A rise in sustainable energy systems
1) Energy production assets
Changing how we generate energy is the most fundamental part of the energy transition. Hydro, wind and solar projects are helping to reduce our reliance on fuels which have no future - coal, gas and oil - for power generation. Demand is growing for electric transport, including both public (electrified public transport services) and private (vehicles running on a rechargeable electric battery).
2) Location
Another aspect of the energy transition is changing where we generate electricity. Most electricity today is generated in large, remotely located power stations, from which it is transmitted over long distances to consumers through power lines.
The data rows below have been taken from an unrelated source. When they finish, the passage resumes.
(** [application_send_response]; the argument [from(rc)] is evaluated before
    the call. *)
Definition application_send_response (app : option nat)
    (service instance method client session major : Z) (reliable : bool)
    (rc : return_code) (data : list Byte.byte) (data_len : Z) : M unit :=
  this ← handle app;
  rc ← from_return_code rc;
  send_response this service instance method client session major reliable
    rc data data_len.

(** [application_send_error] *)
Definition application_send_error (app : option nat)
    (service instance method client session major : Z) (reliable : bool)
    (rc : return_code) : M unit :=
  this ← handle app;
  rc ← from_return_code rc;
  send_error this service instance method client session major reliable rc.

(** [payload_get_info] *)
Definition payload_get_info (pl : option nat) : M PayloadInfo :=
  p ← deref pl;
  sp ← (λ w, deref (cell_read p (payload_cells w)) w);
  match sp with
  | Some payload =>
      ret {| data := Some (vsomeip.get_data payload);
             len := vsomeip.get_length payload mod 2 ^ 32 |}
  | None => ret {| data := None; len := 0 |}
  end.
End vsomeipc.

(** ** Inbound messages (vsomeipc.h, vsomeipc.cpp) *)

(** [vsomeip::message::get_length], which the header record copies into
    [data_size]; the library computes it. *)
Class VsomeipMessageLength := { vs_get_length : vsomeip.message → Z }.

Module hdr.
(** [struct message_header]: the enums are carried by their numeric values,
    [data] as the bytes readable at the pointer ([None] is [nullptr]). *)
Record message_header := {
  service : Z;
  instance : Z;
  method : Z;
  client : Z;
  session : Z;
  proto_version : Z;
  if_version : Z;
  message_type : Z;
  return_code : Z;
  is_initial : bool;
  is_reliable : bool;
  data : option (list Byte.byte);
  data_size : Z
}.
End hdr.

Section inbound.
Context `{Vsomeip} `{VsomeipMessageLength}.
Local Open Scope M_scope.

(** [make_message_header]; the casts from the vsomeip enum classes to the C
    enums keep the numeric value. *)
Definition make_message_header (msg : option vsomeip.message)
  : M hdr.message_header :=
  m ← deref msg;
  ret {| hdr.service := vsomeip.get_service m;
         hdr.instance := vsomeip.get_instance m;
         hdr.method := vsomeip.get_method m;
         hdr.client := vsomeip.get_client m;
         hdr.session := vsomeip.get_session m;
         hdr.proto_version := vsomeip.get_protocol_version m;
         hdr.if_version := vsomeip.get_interface_version m;
         hdr.message_type :=
           vsomeip.message_type_value (vsomeip.get_message_type m);
         hdr.return_code :=
           vsomeip.return_code_value (vsomeip.get_return_code m);
         hdr.is_initial := vsomeip.is_initial m;
         hdr.is_reliable := vsomeip.is_reliable m;
         hdr.data := match vsomeip.get_payload m with
                     | Some pl => Some (vsomeip.get_data pl)
                     | None => None
                     end;
         hdr.data_size := vs_get_length m |}.

(** The body of the message handler that [application_register_handlers]
    installs, up to the call of the foreign [msg_handler]: the header and the
    payload handle it passes.  The handle is a new cell holding the message's
    payload pointer, null or not. *)
Definition message_handler_arguments (msg : option vsomeip.message)
  : M (hdr.message_header * option nat) :=
  header ← make_message_header msg;
  m ← deref msg;
  λ w, let '(p, h) := cell_new (vsomeip.get_payload m) (payload_cells w) in
       Returns (header, Some p) (set_payload_cells (λ _, h) w).
End inbound.

(** The state after the calls [l] have been made, one after the other. *)
Definition emits `{Vsomeip} (l : list action) (w : world) : world :=
  foldl (λ w a, set_vs (λ s, vs_step s a) (set_calls (λ cs, cs ++ [a]) w)) w l.

(** ** A stand-in for the library

    A small, deterministic vsomeip used to run the code on concrete inputs: it
    hands out session ids from a counter and stamps requests with client
    [0x0101]; [create_ok] and [init_ok] say whether creating and initializing a
    session succeed. *)

Definition stub_message (reliable : bool) : vsomeip.message :=
  {| vsomeip.get_service := 0; vsomeip.get_instance := 0;
     vsomeip.get_method := 0; vsomeip.get_client := 0;
     vsomeip.get_session := 0; vsomeip.get_protocol_version := 1;
     vsomeip.get_interface_version := 0;
     vsomeip.get_message_type := vsomeip.MT_UNKNOWN;
     vsomeip.get_return_code := vsomeip.E_OK;
     vsomeip.is_initial := false; vsomeip.is_reliable := reliable;
     vsomeip.get_payload := Some {| vsomeip.get_data := [] |} |}.

Definition stub_is_request (m : vsomeip.message) : bool :=
  match vsomeip.get_message_type m with
  | vsomeip.MT_REQUEST | vsomeip.MT_REQUEST_NO_RETURN => true
  | _ => false
  end.

Definition stub (create_ok init_ok : bool) : Vsomeip :=
  {| vs_state := Z;
     vs_step := λ s a, match a with app_send _ _ => s + 1 | _ => s end;
     vs_runtime_get := λ _, Some vsomeip.the_runtime;
     vs_create_application := λ s name,
       (s, if create_ok then Some {| vsomeip.get_name := name |} else None);
     vs_init := λ s _, (s, init_ok);
     vs_create_payload := λ data size,
       Some {| vsomeip.get_data := take (Z.to_nat size) data |};
     vs_create_payload_empty := Some {| vsomeip.get_data := [] |};
     vs_create_message := λ reliable, Some (stub_message reliable);
     vs_create_request := λ reliable,
       Some (vsomeip.set_message_type vsomeip.MT_REQUEST (stub_message reliable));
     vs_send := λ s _ m,
       if stub_is_request m
       then vsomeip.set_session (s + 1) (vsomeip.set_client 0x0101 m)
       else m |}.

(** The process before anything has happened. *)
Definition boot `{Vsomeip} (s : vs_state) : world :=
  {| vs := s; calls := []; cerr := EmptyString; messages := [];
     application_cells := []; payload_cells := []; message_cells := [] |}.

(** A facade object as [create] leaves it, for the session [app]. *)
Definition started (app : vsomeip.application) : application :=
  {| _runtime := Some vsomeip.the_runtime; _application := Some app;
     _dispatch_thread := {| joinable := true |}; _state_connected := false |}.

Definition A1 : vsomeip.application := {| vsomeip.get_name := "A1" |}.

(** The process after [create_application("A1")] has succeeded: handle [0]
    is the application. *)
Definition running `{Vsomeip} (s : vs_state) : world :=
  {| vs := s; calls := [thread_start A1]; cerr := EmptyString; messages := [];
     application_cells := [Some (Some (started A1))];
     payload_cells := []; message_cells := [] |}.

(** A library in which things go wrong: [runtime::get()] gives nothing when
    [runtime_ok] is off, and no message is made when [message_ok] is off. *)
Definition faulty_stub (runtime_ok message_ok : bool) : Vsomeip :=
  {| vs_state := Z;
     vs_step := @vs_step (stub true true);
     vs_runtime_get := λ _,
       if runtime_ok then Some vsomeip.the_runtime else None;
     vs_create_application := @vs_create_application (stub true true);
     vs_init := @vs_init (stub true true);
     vs_create_payload := @vs_create_payload (stub true true);
     vs_create_payload_empty := @vs_create_payload_empty (stub true true);
     vs_create_message := λ reliable,
       if message_ok then Some (stub_message reliable) else None;
     vs_create_request := λ reliable,
       if message_ok
       then Some (vsomeip.set_message_type vsomeip.MT_REQUEST
                    (stub_message reliable))
       else None;
     vs_send := @vs_send (stub true true) |}.

(** The length vsomeip reports: eight header bytes and the payload. *)
Definition stub_length : VsomeipMessageLength :=
  {| vs_get_length := λ m,
       8 + match vsomeip.get_payload m with
           | Some pl => vsomeip.get_length pl
           | None => 0
           end |}.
This model of electricity production and consumption is called a 'centralised electricity grid.' It is inefficient because of transmission loss and the generation resources often have either environmental (such as coal power stations) or ecological (establishing wind or hydro generators in ecologically sensitive areas) harmful impacts. The photo at the top of this post shows the typical appearance of centralised energy.
Power will increasingly be generated locally to where it is consumed. The types of generation assets are called ‘distributed energy resources,’ because the resources to produce power are distributed among users rather than at big, distant power plants serving an enormous grid.
3) Energy sharing
Distributed energy resources are giving rise to ‘microgrids,’ groups of energy producers and users who share power amongst themselves with a 'smart network.’
The energy transition is also part of the global sustainable development goals (SDGs), which include bringing power to energy-poor communities as well as protecting the environment. The implementation of microgrids in villages in undeveloped areas in developing countries is allowing children to study at night with electric light, and bringing business and entrepreneurship to poor communities. Electric power supports health services and can improve access to clean water, and it can reduce the burden of domestic chores, freeing women from traditional gender roles so they can seek work.
Concerns about wider impacts
As important as the energy transition is, there are also negative impacts we need to be aware of. The processes of building wind turbines and hydroelectric turbines draw on large amounts of electricity, which today still comes predominantly from fossil-fuelled power plants.
There are a wide variety of materials that can be used to make batteries for energy storage and electric vehicles, but the most common ones in use today use cobalt and lithium. Most of the world’s cobalt is mined in the Democratic Republic of the Congo. The DRC cobalt industry is not a safe environment for workers. Workers suffer from toxic exposure to cobalt in hand-dug mines and some of those workers are children. The largest lithium extraction occurs in salt flats in the Andes. In the “lithium triangle” (Bolivia, Argentina, Chile), indigenous communities are protesting because they are losing control of their land and their scarce water supply is being depleted by the lithium-extraction business. At the same time, there are local economic benefits.
An opportunity
The energy transition is almost certainly going to be challenging and complex. To limit climate change, we must reduce greenhouse gas emissions from electricity generation and consumption and transport. New technologies and ideas for harnessing power and bringing power to people are opportunities for growth and development.
However, there is a need for deep research into the processes and materials used to produce effective, reliable, ethical, sustainable energy.